Ron Kuhlmann, a San Francisco based consultant to the airline industry, believes United's bankruptcy would have far-reaching implications. "What United has do if it is to survive [after bankruptcy] is profitably supply transportation at fare levels that people are willing to pay," he says. "Right now we've just done some statisticsthat something over 50 percent of United's traffic right now is traveling on very low fares. Of course the problem is that they can't make any money on those low fares because their costs are too high."

Mr. Kuhlmann believes that if United is operating under bankruptcy protection it will have the freedom to slash costs, something currently not permitted under union contracts.

United is huge, flying several hundred airplanes to more than 120 cities worldwide. It employs 81,000 people. The company, which has been losing more than $1 million a day, had sought $1.8 billion in loan guarantees from the government.

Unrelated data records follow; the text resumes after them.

(* ===== verification/SendQueue.v ===== *)
(** * The send queue (client/internal/game/send_queue.go)

    The file-backed set of WAL entries that the game produced and the server has
    not yet acknowledged. *)

From stdpp Require Import base gmap sets list strings vector numbers tactics.
From Stdlib Require Import ZArith Lia.
From S2P Require Import Prelude Words GoIO.

(** ** State and operations *)

Record SendQueue : Type := MkSQ {
  q_done : bool;
  q_file : file;
  q_entries : gmap (vec u8 16) bytes;
}.

Definition set_q_file (f : file) (q : SendQueue) : SendQueue := MkSQ (q_done q) f (q_entries q).
Definition on_qfile {A} (m : M file A) : M SendQueue A := zoom q_file set_q_file m.

Definition upd_entries (g : gmap (vec u8 16) bytes → gmap (vec u8 16) bytes) (q : SendQueue) :
    SendQueue := MkSQ (q_done q) (q_file q) (g (q_entries q)).

(** The ID prefix, or [None] at the end of the file ([break]). *)
Definition read_id : M SendQueue (option (vec u8 16)) := λ q,
  match on_qfile (file_read_full 16) q with
  | (q', Ok id) => (q', Ok (Some (arr_of 16 id)))
  | (q', Err EOF) => (q', Ok None)
  | (q', Err e) => (q', Err (Wrapf "send queue: failed to read entry ID" e))
  | (q', Panic) => (q', Panic)
  | (q', NoFuel) => (q', NoFuel)
  end.

Definition load_record (id : vec u8 16) : M SendQueue unit :=
  lengthBuf ← wrapM "send queue: failed to read entry length" (on_qfile (file_read_full 4));
  length ← lift (le_Uint32 lengthBuf);
  data ← wrapM "send queue: failed to read entry data"
           (on_qfile (file_read_full (Z.to_nat (uval length))));
  modify (upd_entries <[id := data]>).

Fixpoint loadSendQueue (fuel : nat) : M SendQueue unit :=
  match fuel with
  | 0 => lift NoFuel
  | S fuel =>
      id ← read_id;
      match id with
      | None => mret tt
      | Some id => load_record id;; loadSendQueue fuel
      end
  end.

Definition sq_Close : M SendQueue unit :=
  modify (λ q, MkSQ true (q_file q) (q_entries q));;
  ignore (on_qfile file_close).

Nicholas Owens, an analyst with Morningstar financial in Chicago, says United's employees would be hit hard by bankruptcy as the company's shareswhich they ownwould likely become worthless. "The problem at United is that the employees own more than half the company," he says. "They're all shareholders and they're going to be very disappointed at the time of a Chapter 11 filing to see their shares end up worthless. So there is going to be a lot of acrimony they're going to have to work through."

United's shares were worth $100 in 1997. Today they sell for barely more than $1.

Rick Malone, a stock broker in suburban Washington, says a bankruptcy filing should not immediately change the day-to-day operations of the company. "I doubt that it means very much, if they continue to fly, which is extremely likely. I would put that at a 98 percent chance. It will have virtually no other effect except for the psychological impact of further layoffs, which are likely to occur. And that a major U.S. icon has now gone bankrupt," he says.

In an effort to prevent bankruptcy, United's employees agreed to significant wage reductions. However, the three-person Air Transportation Stabilization Board decided late Wednesday that the concessions were probably inadequate and that United's management did not have a business plan that would assure long-term financial solvency.

Airline industry consultant Kuhlmann believes the world airline industry is in the throes of profound change. He says big companies like British Airways and Japan Airlines will inevitably have to emulate the low cost carriers in reducing costs and reducing fares. "What [low cost U.S. based carrier] Jet Blue has shown is that people are willing to forego amenities [like food] on long distance flights in order to have a lower fare," he says. "And it is just a matter of time before somebody says, gee, if they are willing to fly five and a half hours across the United States [without food], I'll bet they're willing to fly six hours across the north Atlantic. And when that happens all the understandings of how things have been put together for the past several decades are going to go out the window."

The other major U.S. airlines competing with United generally applaud the decision of the government agency to deny UAL a cash bailout. A cash infusion, says Continental chief executive Gordon Bethune, would have been a subsidy that would have given United an unfair competitive advantage.